▸ **Work to complete**
Please copy each line below that contains the word "perform".

══ Listed records

Definition perform (c : t) (k : call) : t * answer :=
  match k with
  | CallAdd i d => (add i d c, RetNone)
  | CallGet i => (c, RetDoc (get i c))
  | CallContains i => (c, RetBool (contains i c))
  | CallSize => (c, RetInt (size c))
  end.

Definition run (ks : list call) (c : t) : t :=
  fold_left (fun acc k => fst (perform acc k)) ks c.

Definition is_add (k : call) : bool :=
  match k with CallAdd _ _ => true | _ => false end.

Definition ids (c : t) : list string := map fst (cache c).

(** States the program can build: a fresh cache, then [add]s. *)
Inductive reachable : t -> Prop :=
| reach_init m : reachable (init m)
| reach_add i d c : reachable c -> reachable (add i d c).

End EventCache.

(** ** The world the two services act on *)

(** Content of the state file.  [StateJson tok] is the complete document
    [{"sync_token": tok}]; [Torn tok n] is a file that was truncated for
    the write of that document and received only its first [n] bytes, the
    document being longer than that. *)
Inductive file_content : Type :=
| NoFile
| StateJson (tok : option string)
| Torn (tok : option string) (written : nat).

(** How the [mkdir] and [write_text] of a save go, when they go wrong:
    an error before the file is opened leaves it alone, an error during
    the write leaves part of the document. *)
Inductive disk_fault : Type :=
| WriteOk
| OpenFails
| WriteFails (written : nat).

(** Externally visible effects, in the order they happen.  Of the log
    calls only warnings and errors are recorded. *)
Inductive action : Type :=
| Sync (since : option string)
| WriteState (tok : option string)
| ReplaceOne (d : doc)
| RoomMessages (room : string) (start : string) (limit : Z)
| Sleep (seconds : Q)
| LogWarning (msg : string)
| LogError (msg : string).

Record world : Type := {
  sync_token : option string;
  cache : EventCache.t;
  state_file : file_content;
  events_collection : list doc;
  (** one entry per [replace_one] call still to come: [true] raises *)
  store_faults : list bool;
  (** one entry per [write_text] call still to come *)
  disk_faults : list disk_fault;
  log : list action
}.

════

▸ **Solved problem**
Definition perform (c : t) (k : call) : t * answer :=
  fold_left (fun acc k => fst (perform acc k)) ks c.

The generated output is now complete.